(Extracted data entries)

"""

(** ** Detector threshold *)

Lemma digitsFrom_numeral (d : Decimal.uint) (acc : Z) :
  Num.digitsFrom acc true (NilEmpty.string_of_uint d) = Some (uintValue acc d).
Proof.
  revert acc. induction d; intros acc; simpl; try reflexivity;
    change (Num.digitValue _) with 0 || change (Num.digitValue _) with 1 ||
    change (Num.digitValue _) with 2 || change (Num.digitValue _) with 3 ||
    change (Num.digitValue _) with 4 || change (Num.digitValue _) with 5 ||
    change (Num.digitValue _) with 6 || change (Num.digitValue _) with 7 ||
    change (Num.digitValue _) with 8 || change (Num.digitValue _) with 9;
    apply IHd.
Qed.

Lemma uintValue_of_uint_acc (d : Decimal.uint) (p : positive) :
  Z.pos (Pos.of_uint_acc d p) = uintValue (Z.pos p) d.
Proof.
  revert p. induction d; intros p; cbn [Pos.of_uint_acc uintValue];
    try reflexivity; rewrite IHd; apply (f_equal (fun a => uintValue a d)); lia.
Qed.

Lemma uintValue_of_uint (d : Decimal.uint) :
  Z.of_N (Pos.of_uint d) = uintValue 0 d.
Proof.
  induction d; simpl; try reflexivity; try exact IHd;
    apply uintValue_of_uint_acc.
Qed.

Lemma roundToDouble_exact (n : Z) :
  n < 2 ^ 53 -> Num.roundToDouble n = NumFin n.
Proof.
  intros H. unfold Num.roundToDouble.
  destruct (Z.ltb_spec n (2 ^ 53)); [reflexivity | lia].
Qed.

Lemma parseInt10_numeral (d : Decimal.uint) :
  d <> Decimal.Nil ->
  Num.parseInt10 (JStr (NilEmpty.string_of_uint d)) =
  Num.roundToDouble (uintValue 0 d).
Proof.
  intros Hnil. unfold Num.parseInt10.
  destruct d; try congruence;
    cbn [Js.toString NilEmpty.string_of_uint trimStart uintValue];
    simpl; rewrite digitsFrom_numeral; reflexivity.
Qed.

(** The numeral of a positive integer parses back to the integer, as
    long as a double holds it exactly. *)
Lemma parseInt10_decimal (n : Z) :
  0 < n < 2 ^ 53 -> Num.parseInt10 (JStr (decimal n)) = NumFin n.
Proof.
  intros [Hpos Hlt].
  destruct n as [|p|p]; try lia.
  unfold decimal. cbn [Z.to_int NilZero.string_of_int].
  pose proof (DecimalPos.Unsigned.to_uint_nonnil p) as Hnil.
  pose proof (uintValue_of_uint (Pos.to_uint p)) as Hu.
  rewrite DecimalPos.Unsigned.of_to in Hu. cbn [Z.of_N] in Hu.
  unfold NilZero.string_of_uint.
  destruct (Pos.to_uint p) eqn:E; try congruence;
    rewrite <- E in *; rewrite parseInt10_numeral by exact Hnil;
    rewrite <- Hu; apply roundToDouble_exact; exact Hlt.
Qed.

(** C7: the threshold is 3 when the input is unset, when it does not
    parse to a finite number, or when it parses to a value that is not
    positive; otherwise it is the parsed integer. In particular
    undefined, "abc" and "0" give 3 and "5" gives 5. *)
Theorem getDetectorThreshold_spec :
  getDetectorThreshold JUndefined = 3 /\
  getDetectorThreshold (JStr "abc") = 3 /\
  getDetectorThreshold (JStr "0") = 3 /\
  getDetectorThreshold (JStr "5") = 5 /\
  (forall raw, Num.isFinite (Num.parseInt10 raw) = false ->
               getDetectorThreshold raw = 3) /\
  (forall raw n, Num.parseInt10 raw = NumFin n -> n <= 0 ->
                 getDetectorThreshold raw = 3) /\
  (forall raw n, Num.parseInt10 raw = NumFin n -> 0 < n ->
                 getDetectorThreshold raw = n) /\
  (forall n, 0 < n < 2 ^ 53 -> getDetectorThreshold (JStr (decimal n)) = n).
Proof.
  assert (Hpos : forall raw n, Num.parseInt10 raw = NumFin n -> 0 < n ->
                               getDetectorThreshold raw = n).
  { intros raw n E Hn. unfold getDetectorThreshold. rewrite E.
    destruct (Z.leb_spec n 0); [lia | reflexivity]. }
  split; [vm_compute; reflexivity|].
  split; [vm_compute; reflexivity|].
  split; [vm_compute; reflexivity|].
  split; [vm_compute; reflexivity|].
  repeat split.
  - intros raw H. unfold getDetectorThreshold.
    destruct (Num.parseInt10 raw); try reflexivity. discriminate H.
  - intros raw n E Hn. unfold getDetectorThreshold. rewrite E.
    destruct (Z.leb_spec n 0); [reflexivity | lia].
  - exact Hpos.
  - intros n Hn. apply Hpos; [apply parseInt10_decimal; exact Hn | lia].
Qed.

Lemma getDetectorThreshold_spec_witness :
  getDetectorThreshold (JStr "threshold") = 3 /\
  getDetectorThreshold (JStr " -7 items") = 3 /\
  getDetectorThreshold (JStr "12px") = 12 /\
  getDetectorThreshold (JStr (decimal 42)) = 42.
Proof.
  destruct getDetectorThreshold_spec as (_ & _ & _ & _ & Hnan & Hle & Hpos & Hdec).
  split; [| split; [| split]].
  - apply Hnan. vm_compute. reflexivity.
  - apply (Hle _ (-7)); [vm_compute; reflexivity | lia].
  - apply (Hpos _ 12); [vm_compute; reflexivity | lia].
  - apply Hdec. split; [lia | reflexivity].
Defined.

(** ** Strings: trimming, case and slicing *)


Lemma toLowerCase_empty (s : string) :
  toLowerCase s = "" <-> s = "".
Proof.
  destruct s; simpl; split; intros H; try reflexivity; discriminate H.
Qed.







Lemma trimStart_allWhiteSpace (s : string) :
  allWhiteSpace s = true -> trimStart s = "".
Proof.
  induction s as [|c s IH]; simpl; [reflexivity|].
  destruct (isWhiteSpace c); simpl; [exact IH | discriminate].
Qed.

Lemma trim_allWhiteSpace (s : string) :
  allWhiteSpace s = true -> trim s = "".
Proof.
  intros H. unfold trim. now rewrite trimStart_allWhiteSpace.
Qed.

(** ** Payload normalizer *)

Lemma cleanString_whitespace (s : string) :
  allWhiteSpace s = true -> cleanString (JStr s) = "".
Proof.
  intros H. unfold cleanString. simpl. now apply trim_allWhiteSpace.
Qed.

(** C10: the alias precedence among email_id, emailId and message_id is
    decided by truthiness before trimming: a falsy email_id hands over to
    the later aliases, a truthy one is taken, and a white-space-only
    email_id is taken and then normalizes to the empty string whatever
    emailId and message_id carry. *)
Theorem parsePayload_identifier_precedence (event : JsValue) :
  let payload := selectPayload event in
  (Js.truthy (Js.get payload "email_id") = false ->
   Js.prop (parsePayload event) "email_id" =
   JStr (cleanString (Js.or (Js.get payload "emailId")
                            (Js.get payload "message_id")))) /\
  (Js.truthy (Js.get payload "email_id") = true ->
   Js.prop (parsePayload event) "email_id" =
   JStr (cleanString (Js.get payload "email_id"))) /\
  (forall s, Js.get payload "email_id" = JStr s ->
             nonEmpty s = true -> allWhiteSpace s = true ->
             Js.prop (parsePayload event) "email_id" = JStr "").
Proof.
  intros payload. unfold parsePayload. fold payload. cbn [Js.prop String.eqb].
  change (String.eqb "email_id" "email_id") with true. cbv iota.
  repeat split.
  - intros H. unfold Js.or at 2. rewrite H. reflexivity.
  - intros H. unfold Js.or at 2. rewrite H. unfold Js.or. rewrite H. reflexivity.
  - intros s E Hne Hws. unfold Js.or at 2. rewrite E. cbn [Js.truthy].
    rewrite Hne. unfold Js.or. cbn [Js.truthy]. rewrite Hne.
    now rewrite cleanString_whitespace.
Qed.

Lemma parsePayload_identifier_precedence_witness :
  Js.prop (parsePayload (JObj [ ("email_id", JStr "");
                                ("emailId", JStr " 18f9f4f2 ") ]))
          "email_id" = JStr "18f9f4f2" /\
  Js.prop (parsePayload (JObj [ ("email_id", JStr "m-1 ");
                                ("emailId", JStr "18f9f4f2") ]))
          "email_id" = JStr "m-1" /\
  Js.prop (parsePayload (JObj [ ("email_id", JStr "   ");
                                ("emailId", JStr "18f9f4f2");
                                ("message_id", JStr "m-1") ]))
          "email_id" = JStr "".
Proof.
  split; [| split].
  - exact (proj1 (parsePayload_identifier_precedence
                    (JObj [ ("email_id", JStr "");
                            ("emailId", JStr " 18f9f4f2 ") ])) eq_refl).
  - exact (proj1 (proj2 (parsePayload_identifier_precedence
                    (JObj [ ("email_id", JStr "m-1 ");
                            ("emailId", JStr "18f9f4f2") ]))) eq_refl).
  - exact (proj2 (proj2 (parsePayload_identifier_precedence
                    (JObj [ ("email_id", JStr "   ");
                            ("emailId", JStr "18f9f4f2");
                            ("message_id", JStr "m-1") ])))
                 "   " eq_refl eq_refl eq_refl).
Defined.

(** ** Dedupe key *)

Section DedupeKey.

Variable sha256Hex : string -> string.



(** C5: the key is a function of the six fields it reads, so payloads
    with the same content get the same key whatever else the objects
    hold; and with a present email_id the key is "email:" followed by
    the identifier, whatever the other fields are. *)
Theorem buildDedupeKey_deterministic :
  (forall p q : JsObject,
     (forall k, In k keyFields -> Js.prop p k = Js.prop q k) ->
     buildDedupeKey sha256Hex p = buildDedupeKey sha256Hex q) /\
  (forall p : JsObject,
     Js.truthy (Js.prop p "email_id") = true ->
     buildDedupeKey sha256Hex p = "email:" ++ Js.toString (Js.prop p "email_id")).
Proof.
  split.
  - intros p q H. unfold buildDedupeKey.
    rewrite (H "email_id"), (H "from"), (H "subject"), (H "date"),
            (H "snippet"), (H "body");
      try reflexivity; unfold keyFields; simpl; tauto.
  - intros p H. unfold buildDedupeKey. now rewrite H.
Qed.


End DedupeKey.

Lemma buildDedupeKey_deterministic_witness :
  buildDedupeKey plainDigest
    [ ("from", JStr "hr@company.com"); ("subject", JStr "Shortlisted");
      ("date", JStr "Sun, 01 Jan 2026 10:00:00 +0530");
      ("snippet", JStr "Invite for zoom call and assessment") ] =
  buildDedupeKey plainDigest
    [ ("snippet", JStr "Invite for zoom call and assessment");
      ("source", JStr "Gmail/Naukri");
      ("date", JStr "Sun, 01 Jan 2026 10:00:00 +0530");
      ("subject", JStr "Shortlisted"); ("from", JStr "hr@company.com") ] /\
  buildDedupeKey plainDigest
    [ ("email_id", JStr "18f9f4f2"); ("from", JStr "noreply@naukri.com");
      ("subject", JStr "Interview"); ("date", JStr "2026-01-01") ] =
  "email:18f9f4f2".
Proof.
  split.
  - apply (proj1 (buildDedupeKey_deterministic plainDigest)).
    intros k Hk. unfold keyFields in Hk. simpl in Hk.
    repeat (destruct Hk as [<- | Hk]; [reflexivity |]). contradiction.
  - exact (proj2 (buildDedupeKey_deterministic plainDigest)
             [ ("email_id", JStr "18f9f4f2"); ("from", JStr "noreply@naukri.com");
               ("subject", JStr "Interview"); ("date", JStr "2026-01-01") ]
             eq_refl).
Defined.


(** ** Request authenticator *)

Lemma findHeader_first (wanted : string) (pre post : list (string * JsValue))
      (k : string) (v : JsValue) :
  (forall k' v', In (k', v') pre -> toLowerCase k' <> wanted) ->
  toLowerCase k = wanted ->
  findHeader wanted (pre ++ (k, v) :: post)%list = cleanString (headerScalar v).
Proof.
  intros Hpre Hk.
  induction pre as [|[k' v'] pre IH]; simpl.
  - rewrite Hk, String.eqb_refl. simpl. destruct v; reflexivity.
  - destruct (String.eqb_spec (toLowerCase k') wanted) as [E|_]; simpl.
    + exfalso. apply (Hpre k' v'); [left; reflexivity | exact E].
    + apply IH. intros k2 v2 Hin. apply (Hpre k2 v2). right. exact Hin.
Qed.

"""

About this task :: Above are some records; copy exactly the lines from the one with "allWhiteSpace s = true -> trim s" through the one with "emailId and message_id carry. *)", both included, and no others.

Result for this exercise ::
  allWhiteSpace s = true -> trim s = "".
Proof.
  intros H. unfold trim. now rewrite trimStart_allWhiteSpace.
Qed.

(** ** Payload normalizer *)

Lemma cleanString_whitespace (s : string) :
  allWhiteSpace s = true -> cleanString (JStr s) = "".
Proof.
  intros H. unfold cleanString. simpl. now apply trim_allWhiteSpace.
Qed.

(** C10: the alias precedence among email_id, emailId and message_id is
    decided by truthiness before trimming: a falsy email_id hands over to
    the later aliases, a truthy one is taken, and a white-space-only
    email_id is taken and then normalizes to the empty string whatever
    emailId and message_id carry. *)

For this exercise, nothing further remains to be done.